Sunday 17 November 2019

Justice Minister defends his comments about Traveller ethnicity

Justice Minister Charlie Flanagan. Pic: Mark Condren
Justice Minister Charlie Flanagan. Pic: Mark Condren

Laura Larkin, John Downing and Nicola Anderson

Justice Minister Charlie Flanagan has been forced to defend comments arguing against the designation of Travellers as a distinct ethnic minority.

The Government was recommended to officially recognise the Traveller community as an ethnic group in 2014.

However, the Fine Gael minister disagreed and said: “I believe Travellers are Irish like the rest of us – no better, no worse.”

Mr Flanagan insisted he disagrees with comments, made unprompted by Mr Casey in an Irish Independent interview, which have dominated the debate this week.

The controversy had led to Taoiseach Leo Varadkar making an unusual intervention and effectively urging people not to vote for Mr Casey.

"His remarks were very divisive and I think they were largely designed for attention for him," Mr Varadkar said.

"I think they're really regrettable and I hope that when the people of Ireland go out to vote next Friday, they will give Mr Casey and anyone who holds those views, a very clear message," the Taoiseach added.

Yesterday Mr Casey visited the vacant houses at the centre of the dispute between Tipperary County Council and Traveller families.

He faced charges of taking a leaf out of US President Donald Trump's book and engaging in a media stunt.

He did not meet with the Traveller families embroiled in the dispute, citing their privacy. However he again refused to withdraw his remarks.

Representatives of Travellers' groups said that there had been "lies and misinformation" spread about their situation.

They have argued that the family had never asked for stables or land, merely for grazing rights.

Charlie Flanagan yesterday said he "fundamentally disagrees" with the businessman's comments and said he "fully accepts" the decision taken by Government to recognise Travellers as an ethnic minority in 2016.

Speaking ahead of that decision, Mr Flanagan had raised a concern about the status of different ethnic groups in Ireland and said the move was about political correctness.

"Do we now accord special ethnic status to Protestants, Jews and people from Connemara? I think this is more political correctness than Traveller rights," he said.

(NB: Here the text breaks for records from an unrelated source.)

(* ===== verification/_CoqProject ===== *)
-Q . S2P
Prelude.v
Encoding.v
SentinelList.v
Float64.v
RoutingEngine.v
Msisdn.v
ProviderApi.v
Breaker.v
SealableUrl.v
Schema.v
ApiSchema.v
Errors.v
Sql.v
Db.v
DbLogic.v
DbReads.v
DbRef.v
Discipline.v
RelyGuarantee.v
Commits.v
WorkerRouting.v
DemoData.v
Transactions.v
Claim.v
Dispatch.v
Dlr.v
Jobs.v
Scheduler.v
WebhookClaim.v
Webhook.v
Hooks.v
AuditChain.v
Nonces.v
JobHandlers.v
Expiry.v
Subscribers.v
Cache.v
Rbac.v
Signers.v
Router.v
Send.v
Operators.v
Simulator.v
DeliveryStatus.v
LookupBudget.v
Keys.v
KeyRegistry.v
Console.v
Leadership.v
Adapter.v
MtnProvider.v
OrangeProvider.v
Sns.v
AwsProvider.v
Callbacks.v
TokenDoor.v
Lifecycle.v
Oidc.v
SsoStore.v
Door.v
DoorRef.v
SsoProvider.v
Login.v
SsoDoor.v
OpStores.v
Placeholders.v
Settings.v
Commands.v
(* ===== verification/Prelude.v ===== *)
(** * vsms: a verification development for the SMS gateway

    vsms accepts messages, picks a route, submits each to a provider, follows
    the delivery receipts that come back, and tells the sender's application
    by webhook.  The state lives in Postgres behind a generated client; the
    work is done by worker roles that poll it (dispatch, jobs, scheduler,
    hooks) and by the API, which authenticates its callers, accepts sends,
    lets operators repair what got stuck, and ingests receipts.  Any number of
    workers run side by side: what keeps them apart is an optimistic version on
    every row, leases with an expiry, and a transition table enforced by
    triggers.  People sign in to the console with a password or through an
    identity provider, machines with their own keys or tokens; a deployment is
    described by one configuration document, and operators' commands prepare it.

    ** Files and what they model

    All paths are under src/backends/crates/ unless they start elsewhere.

    - [Prelude]: text, results, the shared tactics and list lemmas.
    - [Encoding]: sms-encoding (gsm7.rs, segment.rs, normalise.rs,
      translit.rs, lib.rs): the alphabets, the segment count, normalisation
      and transliteration.
    - [SentinelList]: sms-core/src/lib.rs, lists packed in one column
      (sms-core/src/password.rs is in [Commands]).
    - [Float64]: the binary64 operations the router and the dispatcher use.
    - [RoutingEngine]: sms-routing (types.rs, engine.rs).
    - [Msisdn]: sms-msisdn (lib.rs, plan.rs, operator.rs, region.rs).
    - [ProviderApi]: sms-provider (error.rs, types.rs) and
      sms-provider-http/src/submit_status.rs.
    - [Breaker]: sms-worker breaker.rs and throttle.rs.
    - [SealableUrl]: the registration pattern of sms-webhook/src/lib.rs.
    - [Schema], [ApiSchema]: the rows and enums of src/schemas/vsms.cstack the
      workers and the API use, and the guard triggers of
      src/backends/migrations/postgres/0002_bootstrap/up.sql and
      0015_delivery_lookups/up.sql.
    - [Errors]: sms-api/src/errors.rs.
    - [Sql]: the raw statements of sms-api and sms-worker and their rows.
    - [Db]: the calls an asynchronous function awaits, and programs over them.
    - [DbLogic]: what the database client promises ([Backend]), interleaved
      runs ([step], [pool_step]), the weakest precondition [wp] and its
      soundness, uniqueness of accepted writes.
    - [DbReads]: programs that only read, and what a row that stays stored
      forces them to see.
    - [DbRef]: an executable database that satisfies [Backend].
    - [Discipline]: what runs alongside may create, update and delete only
      under a named discipline; invariants of such runs.
    - [RelyGuarantee]: partial correctness of a program beside writers that
      keep to a relation, and its soundness for interleaved runs.
    - [Commits]: what an accepted update leaves in a guarded row.
    - [WorkerRouting]: sms-worker/src/routing.rs.
    - [DemoData]: example rows and an example world.
    - [Transactions]: the laws of a transaction that is applied at once.
    - [Claim], [WebhookClaim]: sms-worker/src/claim.rs; the trait [Claimable]
      is a class, with the contract its clients use as [ClaimableSound].
    - [Dispatch]: sms-worker/src/dispatch.rs.
    - [Dlr]: sms-api/src/dlr.rs.
    - [Jobs]: sms-worker jobs.rs, jobs/error.rs, jobs/expire_stale.rs,
      jobs/purge_retention.rs.
    - [Scheduler]: sms-worker/src/scheduler.rs.
    - [Webhook]: sms-webhook (hmac_v1.rs, lib.rs).
    - [Hooks]: sms-worker/src/hooks.rs.
    - [AuditChain]: sms-api/src/audit_log.rs and sms-worker jobs/anchor_audit.rs.
    - [Nonces]: the nonce store of sms-api/src/envelope.rs and sms-worker
      jobs/sweep_envelope_nonces.rs.
    - [JobHandlers]: sms-worker jobs/reap_outbox.rs, jobs/grey_route_watch.rs
      and the registry of all handlers.
    - [Expiry]: the polls of the dispatch and the jobs role followed call by
      call, for what they may do to a message past its validity.
    - [Subscribers]: sms-api/src/webhooks.rs.
    - [Cache]: sms-api/src/cache.rs.
    - [Rbac]: sms-api rbac.rs, auth.rs, owner_grant.rs, pair_scope.rs,
      hmac_gate.rs, keypair_gate.rs, composition.rs.
    - [Signers]: sms-api signers.rs, bearer.rs and the authentication of
      auth.rs.
    - [Router]: the layers of sms-api/src/router.rs.
    - [Send]: sms-api consent.rs, pepper.rs and the sending half of
      procedures.rs.
    - [Operators]: the operator actions of sms-api/src/procedures.rs: secret
      rotation, mode switch, replay and requeue.
    - [Simulator]: sms-api/src/route_simulator.rs and simulateRoute.
    - [DeliveryStatus], [LookupBudget]: sms-api/src/delivery_status.rs and
      lookupDeliveryStatus; the budget when lookups race.
    - [Keys], [KeyRegistry]: sms-api client_keys.rs, console_keys.rs and the
      provisioning of clients and users in procedures.rs; the registry when
      registrations, pairings and revocations race.
    - [Console]: the console's procedures of procedures.rs: receipts of a
      message, opt-outs, the audit log, the dashboard, worker locks.
    - [Leadership]: sms-worker lease.rs and lib.rs (roles, run_singleton) and
      sms-api worker_roles.rs, as tasks over a lock service.
    - [Adapter]: sms-provider (the trait, capabilities.rs, types.rs) and
      sms-provider-http/src/transport.rs; adapter programs over HTTP exchanges,
      clocks and locked fields, with their own [awp] and its soundness for
      tasks side by side; [SubmitSound], what an adapter owes the dispatcher.
    - [MtnProvider], [OrangeProvider]: sms-provider-mtn, sms-provider-orange-cm
      (lib.rs, token.rs, dlr.rs).
    - [Sns], [AwsProvider]: sms-provider-aws-sms (sns.rs, events.rs; lib.rs,
      sigv4.rs).
    - [Callbacks]: src/backends/apps/sms-gateway/src/dlr.rs, and what the
      adapters give the rest of the system.
    - [TokenDoor]: sms-config/src/auth.rs, sms-auth gate.rs and op.rs (grants),
      and of src/backends/apps/sms-gateway/src: grant_gate.rs,
      token_rate_limit.rs, op.rs (the token route), op_bearer.rs, the realms of
      commands/serve.rs.
    - [Lifecycle]: all roles and API calls side by side.
    - [Oidc], [SsoStore], [SsoProvider], [SsoDoor]: sms-auth/src/sso (config.rs,
      error.rs, id_token.rs, policy.rs; store.rs; provider.rs; flow.rs) and
      src/backends/apps/sms-gateway/src/sso.rs.
    - [Door], [DoorRef]: the programs of handlers that sign people in, over the
      database, HTTP, the broker's fields, the limiter and the authorization
      endpoint, with their own [dwp] and its soundness for handlers side by
      side; an executable world for the examples.
    - [Login]: sms-auth/src/login.rs, and of src/backends/apps/sms-gateway/src:
      console_authorize.rs and login.rs.
    - [OpStores]: sms-auth console_client.rs, lib.rs, op.rs and provision.rs:
      what the OpenID provider keeps.
    - [Placeholders], [Settings]: sms-config (config.rs, retired.rs, error.rs
      on the untyped document; model.rs, op.rs, human_login.rs, provider.rs,
      secret.rs, cli.rs and the rest of config.rs).
    - [Commands]: src/backends/apps/sms-gateway/src/commands
      (rotate_signing_key.rs, seed_console_client.rs, provision_client.rs,
      provision_user.rs, register_client.rs, pair_console_key.rs,
      secret_file.rs) and sms-core/src/password.rs.

    ** How the code is modelled

    Pure functions are Rocq functions of the same name.  A [String] is the
    list of its code points, an instant or a duration a count of
    microseconds, a fallible function returns [result].  An async function is
    a value of [prog]: a tree of the calls it awaits (reads, conditional
    writes, inserts, deletes, the clock, the draw, a submission, a seal, a
    POST) with a continuation per reply; [unreachable!] is [Panic].  The type
    is inductive, so every program ends after finitely many calls whatever
    the replies are; no fuel is needed for them.  Fuel appears in
    [hex_digits] (six digits hold any code point), in [utf8_lossy] (one unit
    per byte, and every step consumes a byte) and in [scan_loop] and
    [resolve_loop] (one unit per character, and every placeholder consumes
    some; [resolve_loop_sound] is stated for more fuel than characters).

    A run interleaves a program's calls with steps of other writers that may
    do anything the triggers allow ([evolves]), and may stop between any two
    calls.  [wp] is proved sound for such runs and for pools of programs, so
    a theorem about a role holds whatever runs beside it.  A write must be
    shown legal from a row the program read at the version it conditions on;
    that it is then never refused as illegal is the content of the safety
    theorems.

    Parameters, nearly all classes: the database ([Backend], with its error
    type [CratestackErrors]), Unicode composition ([UnicodeNormalization]) and
    [Debug] escaping ([UnicodeDebug]), the phonenumber crate ([PhoneLib]),
    SHA-256 and HMAC ([MacLib]), URL parsing ([UrlLib]), serde_json and
    chrono formatting ([DeliveryLib], [JsonLib]), chrono's calendar
    ([Calendar]), decimal products ([DecimalLib]), the decoders of request
    bodies ([Decoders]), reqwest and url ([ReqwestLib]), the decoders of the
    providers' messages ([MtnDecoders], [OrangeDecoders], [AwsLib]), base64,
    X.509 and RSA ([SnsLib]), the JWT library ([JwtLib] with its documented
    checks [JwtLaws] for bearer tokens, [TokenLib] with [TokenLibSound] for ID
    tokens), what the broker reads and writes ([BrokerLib], [RequestJson]), the
    url crate's hosts ([UrlHosts]), the authorization endpoint's request
    ([OpLib]), RSA keys and JWKs ([KeyLib]), COSE thumbprints ([CoseLib]),
    Argon2 ([Argon2Lib]), decimals and floats as text ([NumberLib]), the files,
    figment and serde of the configuration ([ConfigSource]), and the order in
    which a [HashMap] is traversed (an argument).  Each has a concrete instance
    used by the witnesses.

    One law of [Backend] is about providers: a delay a submission is answered
    with is at most an hour ([retry_bounded]); [adapters_submit_once] shows it
    of the three adapters.  Without it the sum of the clock and the delay could
    leave chrono's range, where the dispatcher panics.

    ** What the theorems show

    - The whole system ([Lifecycle]): no panic and no illegal transition in
      any interleaving of any number of workers (for sends with dates chrono
      can add, and bounded delays of providers); each version of a row is won
      once, so no lease of a message is submitted by two dispatchers;
      messages move only along the table and never leave a terminal state.
    - Dispatch: what a tick submits, the policy for every kind of provider
      error, and that failover is bounded and never revisits a route.
    - Receipts: everything ingesting one receipt can do.
    - Webhooks: what a claim returns, every branch of a delivery, the bound on
      requests per poll, and that what is signed is accepted, through a
      rotation, and pins down the delivery.
    - Jobs and scheduling: the outcome policy, the retention scope, the
      cadence; a message past its validity before it is submitted is stranded.
    - Text, numbers and routes: optimal segment counts, round trips, canonical
      numbers, masking, prefix lookup, route selection and the weighted draw.
    - The API's door: a request reaches the procedures only through every gate
      of the stack; the scopes of a bearer token are exactly those granted,
      registered and asked for; the cache answers as the log of its inserts
      read with the time limit; a nonce is accepted once while it is recorded,
      in any interleaving with other requests and with the sweep.
    - Sending: every branch of accepting a message, and that a stored opt-out
      is honoured whatever runs alongside.  The subscriber enqueues one
      attempt per endpoint that asked.
    - Operators: rotation and mode switch refine an abstract credential
      machine, replay and requeue reset exactly what they say; the simulator
      answers with the engine's decision and loses nothing of it.
    - Audit: two histories with the same chain hash agree on every row or
      exhibit a collision of SHA-256, and the anchoring job only extends the
      chain.
    - Delivery lookups: at most sixty charged to one caller are answered in an
      hour however many race, and an answer shows only what the caller's plan
      selects.
    - Keys: the registry only moves forward (a revoked key stays revoked, a
      thumbprint names one key); pairing never touches an owner.
    - Console: a recorded opt-out takes effect on sends and searches; the
      dashboard's figures add up on an unchanging database.
    - Leadership: no two nodes run one singleton role while the lock service
      ends no leader's session.
    - Adapters and callbacks: each adapter submits a message at most once, and
      has it handed on only after a submission answered without success, one
      that got no connection, or (the exception, [severed_resubmitted]) one
      severed without a timeout or a broken body being reported; a receipt finds the message it answers; only authentic SNS notifications
      reach the database; the signed string binds what it covers.
    - Tokens: what reaches the token endpoint and what it is charged to;
      exactly which bearer tokens are accepted; a configuration that starts
      serves what it names and leaves a way in.
    - Signing in: for whom a code is asked, through a password and through the
      identity provider, with the limits, the transaction of the very state,
      the token and the account behind it; a refused login does the same work
      whatever the reason; a used state does not sign in again; where a browser
      may be sent.
    - Provider stores: a seeded console client is the one served; an undisturbed
      rotation of keys hands the signing over; a machine client is provisioned
      whole.
    - Configuration: what is accepted for live traffic is real; no failure
      repeats a secret; other processes are not handed the gateway's secrets;
      validation does not depend on them.
    - Commands: an undisturbed rotation outlives the tokens under the old key;
      the password handed out is the one that signs in; a key is registered for
      the app that was named.
    - Ten theorems state behaviour that differs from what a comment, the
      design document or the caller would expect:
      [expired_unsubmitted_stranded], [failed_job_stranded],
      [open_circuit_still_attempted], [pack_whitespace_splits],
      [send_validity_unchecked], [simulator_ignores_breaker],
      [dashboard_cache_shared], [lost_session_two_leaders],
      [severed_resubmitted], [rotations_race].

    ** What is not modelled

    Log lines, metrics and the throttle of one log line; the endless polling
    loops around a tick; the order in which a query returns its rows (no
    theorem relies on it); the rows a raw statement returns are arbitrary; what
    runs in a [prog] sees a provider as an arbitrary reply, which the adapters'
    own programs refine; the COSE envelope and the OpenID provider (libraries
    the code only calls); response bodies; clap's own checks and what commands
    print.  Of the app sms-gateway, the commands create_app, seed_dispatch,
    record_route_validation, bootstrap and mtn_subscribe_dlr and the wiring of
    serve and worker, which connect parts modelled here; the providers' fakes,
    the SDKs, the front ends and deployment; sms-metrics; and sms-worker
    drain.rs, one call of the framework's event outbox. *)

From stdpp Require Export base tactics option list gmap strings pretty sorting relations.
From Stdlib Require Export ZArith Lia.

Pressed on whether his personal position had changed in the intervening years, Mr Flanagan defended his record of supporting the Traveller community.

"I've worked with Travellers and Traveller groups over the years in my constituency.

"I do acknowledge the position of grave disadvantage that Travellers have been in in society and continue to be in in society.

"There is far more that we should be doing to support Travellers than merely adopting a recognition status or a special ethnic status and I think Government needs to do it, whether it's in housing, health or education and I accept that.

"But as far as the designation of the ethnic status is concerned, I fully subscribe to a decision of Government as a member of the Cabinet."

He characterised the comments made by Mr Casey as "particularly unfair" to the Travelling community and said it was a mistake to introduce the issue into the presidential debate.

"I think it's regrettable that he should have brought these issues into a presidential campaign. I don't know his motivation for so doing but that'll be a matter for people to answer," he said.

Mr Casey's comments did not just include remarks about Traveller ethnicity but went further, saying that Travellers were "basically camping in someone else's land".

Mr Casey said that house prices drop in areas where they settle, and that they are "not paying their fair share of taxes in society".

Meanwhile, Mr Flanagan praised the work of David Stanton, a minister of state in the Department of Justice, and said the focus of Government needs to be on health, housing and education.

"I believe it has to be more than tokenistic. What does it mean to have a special ethnic status, what rights does that confer on people? It needs to be more," the Justice Minister said.

"Many of the problems and the challenges faced by the Travelling community before the ethnic status was granted are still very much in evidence."